Qu’est-ce que le progrès ?
Il y a eu un changement considérable dans la façon dont on a conçu le progrès. Avant, dans notre société occidentale, comme dans toutes les sociétés dites « traditionnelles », le progrès était conçu comme spirituel, il s’agissait d’un progrès intérieur. À partir de la Renaissance, le progrès est devenu un progrès extérieur, ne se réalisant que dans l’accumulation de biens, dans l’accumulation matérielle. Il y a eu une transmutation, une dévaluation.
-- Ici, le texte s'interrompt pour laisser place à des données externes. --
(** C8. When the download tool was called and ended with status zero,
    the process ends with exit code 0. *)
Theorem wget_success_exits_zero w a environ argv result :
  In (ERun argv) (fst (invoke w a environ)) ->
  subprocess_run w argv = Returns result ->
  returncode result = 0 ->
  exit_code (snd (invoke w a environ)) = Some 0.
Proof.
  intros Hin Hrun Hrc.
  destruct (download_reached_inv _ _ _ _ Hin) as (-> & r & Hm & Ht & Hg & Hs).
  clear Hin.
  by_shape w a environ; congruence.
Qed.

Lemma wget_success_exits_zero_witness :
  let a := args.mk (lit "12345") (Some (lit "secret")) in
  exit_code (snd (invoke (constant_world 200 0) a ∅)) = Some 0.
Proof.
  intros a.
  apply (wget_success_exits_zero (constant_world 200 0) a ∅
           (wget_argv a ∅) {| returncode := 0 |}).
  - vm_compute. right. left. reflexivity.
  - reflexivity.
  - reflexivity.
Defined.

(** ** Where the token comes from *)

(** C1 as stated does not hold: with model ID [1], [--token A] and
    [civitai_token=B] in the environment, and a probe answering 200, the
    URL handed to the download tool ends in [token=B], not [token=A]. *)
Lemma explicit_token_not_preferred :
  ~ (forall w a (environ : gmap string pystr) t e response,
       isdigit (args.model a) = true ->
       args.token a = Some t -> t <> [] ->
       environ !! "civitai_token" = Some e -> e <> [] ->
       requests_get w (url a) = Returns response ->
       status_code response = 200 ->
       invocations (fst (invoke w a environ)) =
         [[lit "wget";
           lit "https://civitai.com/api/download/models/" ++ args.model a
             ++ lit "?type=Model&format=SafeTensor&token=" ++ t;
           lit "--content-disposition"]]).
Proof.
  intros H.
  specialize (H (constant_world 200 0)
                (args.mk (lit "1") (Some (lit "A")))
                (<["civitai_token" := lit "B"]> ∅)
                (lit "A") (lit "B") {| status_code := 200 |}).
  assert (Hurl : invocations
                   (fst (invoke (constant_world 200 0)
                           (args.mk (lit "1") (Some (lit "A")))
                           (<["civitai_token" := lit "B"]> ∅))) =
                 [[lit "wget";
                   lit "https://civitai.com/api/download/models/1?type=Model&format=SafeTensor&token=B";
                   lit "--content-disposition"]])
    by (vm_compute; reflexivity).
  rewrite Hurl in H.
  assert (Hbad : [[lit "wget";
                   lit "https://civitai.com/api/download/models/1?type=Model&format=SafeTensor&token=B";
                   lit "--content-disposition"]] =
                 [[lit "wget";
                   lit "https://civitai.com/api/download/models/1?type=Model&format=SafeTensor&token=A";
                   lit "--content-disposition"]]).
  { apply H; try reflexivity; vm_compute; discriminate. }
  vm_compute in Hbad. discriminate Hbad.
Qed.
(** ** Settled waits *)

Lemma promise_is_resolve_wait (i j : nat) (p : promise_state jsstring)
  (t : jsstring) (l : list Wait) :
  p <> Pending -> promise_is i p l -> promise_is i p (resolve_wait j t l).
Proof.
  intros Hp (x & Hx & Hpx). unfold resolve_wait, promise_is.
  destruct (decide (j = i)) as [->|Hne].
  - rewrite list_lookup_alter_eq, Hx. simpl. eexists. split; [reflexivity|].
    simpl. rewrite Hpx. destruct p; simpl; congruence.
  - rewrite list_lookup_alter_ne by exact Hne. eauto.
Qed.

Lemma promise_is_reject_wait (i j : nat) (p : promise_state jsstring)
  (e : error) (l : list Wait) :
  p <> Pending -> promise_is i p l -> promise_is i p (reject_wait j e l).
Proof.
  intros Hp (x & Hx & Hpx). unfold reject_wait, promise_is.
  destruct (decide (j = i)) as [->|Hne].
  - rewrite list_lookup_alter_eq, Hx. simpl. eexists. split; [reflexivity|].
    simpl. rewrite Hpx. destruct p; simpl; congruence.
  - rewrite list_lookup_alter_ne by exact Hne. eauto.
Qed.

Lemma promise_is_app (i : nat) (p : promise_state jsstring) (l l' : list Wait) :
  promise_is i p l -> promise_is i p (l ++ l').
Proof.
  intros (x & Hx & Hpx). exists x. split; [|exact Hpx].
  apply lookup_app_l_Some, Hx.
Qed.

Lemma promise_is_fire (i j : nat) (p q : promise_state jsstring)
  (y : Wait) (l : list Wait) :
  p <> Pending -> l !! j = Some y -> promise y = q ->
  promise_is i p l ->
  promise_is i p (<[j := {| promise := settle (Rejected TIMEOUT_ERROR) q;
                            timer := Fired |}]> l).
Proof.
  intros Hp Hy Hq (x & Hx & Hpx). unfold promise_is.
  destruct (decide (j = i)) as [->|Hne].
  - rewrite list_lookup_insert_eq by (eapply lookup_lt_Some, Hx).
    eexists. split; [reflexivity|]. simpl.
    rewrite Hx in Hy. injection Hy as <-. rewrite <- Hq, Hpx.
    destruct p; simpl; congruence.
  - rewrite list_lookup_insert_ne by exact Hne. eauto.
Qed.

Lemma promise_is_step (i : nat) (p : promise_state jsstring) (w : World)
  (e : event) :
  p <> Pending -> promise_is i p (waits w) -> promise_is i p (waits (step w e)).
Proof.
  intros Hp H. destruct e; split_step;
    auto using promise_is_resolve_wait, promise_is_reject_wait, promise_is_app.
  all: eapply promise_is_fire; eauto.
Qed.

Lemma waits_length_step (w : World) (e : event) :
  (length (waits w) <= length (waits (step w e)))%nat.
Proof.
  destruct e; split_step; unfold resolve_wait, reject_wait;
    rewrite ?length_alter, ?length_insert, ?length_app; simpl; lia.
Qed.

(** X13. A wait is settled at most once: once its promise is resolved or
    rejected, no later event, call or timer changes the promise; and a
    wait, once made, is never removed. *)
Theorem settled_wait_never_changes (es : list event) (w : World) (i : nat)
  (x : Wait) :
  waits w !! i = Some x ->
  exists x', waits (run w es) !! i = Some x'
             /\ (promise x <> Pending -> promise x' = promise x).
Proof.
  revert w x. induction es as [|e r IH]; intros w x Hx; [eauto|].
  assert (Hstep : exists y, waits (step w e) !! i = Some y
                            /\ (promise x <> Pending -> promise y = promise x)).
  { assert (Hdec : promise x = Pending \/ promise x <> Pending)
      by (destruct (promise x); [left; reflexivity|right; discriminate..]).
    destruct Hdec as [Hp|Hp].
    - destruct (lookup_lt_is_Some_2 (waits (step w e)) i) as [y Hy].
      + eapply Nat.lt_le_trans; [eapply lookup_lt_Some, Hx|].
        apply waits_length_step.
      + exists y. split; [exact Hy|]. congruence.
    - destruct (promise_is_step i (promise x) w e Hp) as (y & Hy & Hpy).
      + exists x. auto.
      + exists y. auto. }
  destruct Hstep as (y & Hy & Hpy).
  destruct (IH (step w e) y Hy) as (x' & Hx' & Hpx').
  exists x'. split; [exact Hx'|].
  intros Hp. rewrite Hpx', Hpy; auto. rewrite Hpy; auto.
Qed.

Lemma settled_wait_witness :
  exists x',
    waits (run (run (open_session (js "key") (js "nova-3") vad_options)
                  [CallWaitForTranscript (Some 100%Z); CallEndAudio; EvClose])
             [EvTimer 0; EvError (js "late"); EvClose; CallClose]) !! 0%nat
    = Some x'
    /\ (Resolved ([] : jsstring) <> Pending -> promise x' = Resolved []).
Proof.
  apply (settled_wait_never_changes
           [EvTimer 0; EvError (js "late"); EvClose; CallClose]
           (run (open_session (js "key") (js "nova-3") vad_options)
              [CallWaitForTranscript (Some 100%Z); CallEndAudio; EvClose])
           0%nat {| promise := Resolved []; timer := Cleared |}).
  reflexivity.
Defined.

(** X14. A transport error rejects the registered wait, when pending,
    with the transport error, but neither clears its timer nor closes
    the session; when the timer fires afterwards the promise keeps the
    transport error and the session is force-closed. *)
Theorem transport_error_leaves_timer_armed (w : World) (msg : jsstring)
  (i : nat) (ms : Z) :
  handlers_installed w = true ->
  rejectTranscript (session w) = Some i ->
  waits w !! i = Some {| promise := Pending; timer := Armed ms |} ->
  let w1 := step w (EvError msg) in
  let w2 := step w1 (EvTimer i) in
  waits w1 !! i =
  Some {| promise := Rejected (transport_error msg); timer := Armed ms |}
  /\ session w1 = session w
  /\ waits w2 !! i =
     Some {| promise := Rejected (transport_error msg); timer := Fired |}
  /\ ws (session w2) = false
  /\ ended (session w2) = true.
Proof.
  intros Hi Hr Hx w1 w2. unfold handlers_installed in Hi.
  assert (H1 : waits w1 !! i =
               Some {| promise := Rejected (transport_error msg);
                       timer := Armed ms |}).
  { unfold w1. split_step.
    all: unfold reject_wait; rewrite list_lookup_alter_eq, Hx; reflexivity. }
  assert (Hs : session w1 = session w) by (unfold w1; split_step).
  split; [exact H1|]. split; [exact Hs|].
  unfold w2. simpl. unfold on_timer. rewrite H1.
  match goal with |- context [close ?v] =>
    destruct (close_spec v) as (C1 & C2 & C3 & _) end.
  rewrite C1, C2, C3. simpl.
  rewrite list_lookup_insert_eq by (eapply lookup_lt_Some, H1). auto.
Qed.

Lemma transport_error_witness :
  let w := run (open_session (js "key") (js "nova-3") vad_options)
             [CallWaitForTranscript (Some 100%Z)] in
  waits (step (step w (EvError (js "reset"))) (EvTimer 0)) !! 0%nat
  = Some {| promise := Rejected (transport_error (js "reset")); timer := Fired |}.
Proof.
  intros w.
  destruct (transport_error_leaves_timer_armed w (js "reset") 0%nat 100%Z
              eq_refl eq_refl eq_refl) as (_ & _ & H & _).
  exact H.
Defined.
Nous sommes passés de la recherche d’un progrès dans l’être à la recherche d’un progrès dans l’avoir. Mais cette extériorisation de la notion de progrès aliène complètement l’humanité. Le capitalisme a imposé cette idée très ‘bourgeoise’ que le bien-être consiste en une accumulation de biens matériels et dans la jouissance d’objets de consommation sans cesse renouvelés. La logique de croissance indéfinie dans laquelle nous nous trouvons n’est pas la bonne pour sortir de la crise écologique : il faut entrer dans une logique de décroissance et renouer avec un bien-être fondé sur le spirituel par un retour aux vraies valeurs.

Quel regard portez-vous sur la COP 24, sur l’apparition des marches pour le climat etc ?
Tout cela est positif : c’est une bonne chose que la population et les États prennent conscience de leurs responsabilités. Mais on voit bien que leurs actions sont extrêmement limitées et que la situation continue à se dégrader. Chaque État poursuit un but de développement économique incompatible avec une décroissance pourtant nécessaire. De puissants lobbies, nationaux et internationaux sont plus forts que les États et s’imposent à eux (on les voit bien à l’œuvre, par exemple, quand il s’agit d’établir des lois pour limiter l’usage des pesticides). Encore une fois, nos problèmes se situent au-delà de la politique et de l’économie, ce sont de vrais problèmes de civilisations, de modèles de vie. Ces problèmes sont relatifs à un certain nombre de passions devenues structurelles dans notre civilisation moderne : l’attachement aux bien matériels, l’avidité, c’est-à-dire le désir d’avoir toujours plus, l’envie, la jouissance égoïste du monde… On ne trouvera de solution profonde qu’en réduisant les passions qui nous animent dans notre exploitation de la nature.

Concrètement, que faire pour mettre un terme à cette crise écologique que vous décrivez ?
Cela passe par une transformation spirituelle qui doit animer les individus et qui animera donc, à terme, les sociétés. Les chrétiens ont ici pleinement un rôle à jouer : ils ont un sens de la transcendance, un sens de la présence de Dieu dans la nature, et donc du respect dû à celle-ci. Ils doivent retrouver eux-mêmes une relation contemplative avec la nature, un usage eucharistique des biens qui nous sont offerts par elle. Ils ont aussi, par la pratique du jeûne et du partage, une expérience de la sobriété et du sacrifice. Cette expérience de la sobriété et de la décroissance – qui est une expérience heureuse parce qu’elle s’accompagne de la redécouverte des valeurs et des joies de la vie intérieure – peut être contagieuse et rejaillir sur l’ensemble de la société, car la société formate les individus qui la composent, mais peut aussi être reformatée par eux.

Les fondements spirituels de la crise écologique par Jean-Claude Larchet, édition des Syrtes, 2018, 15 euros.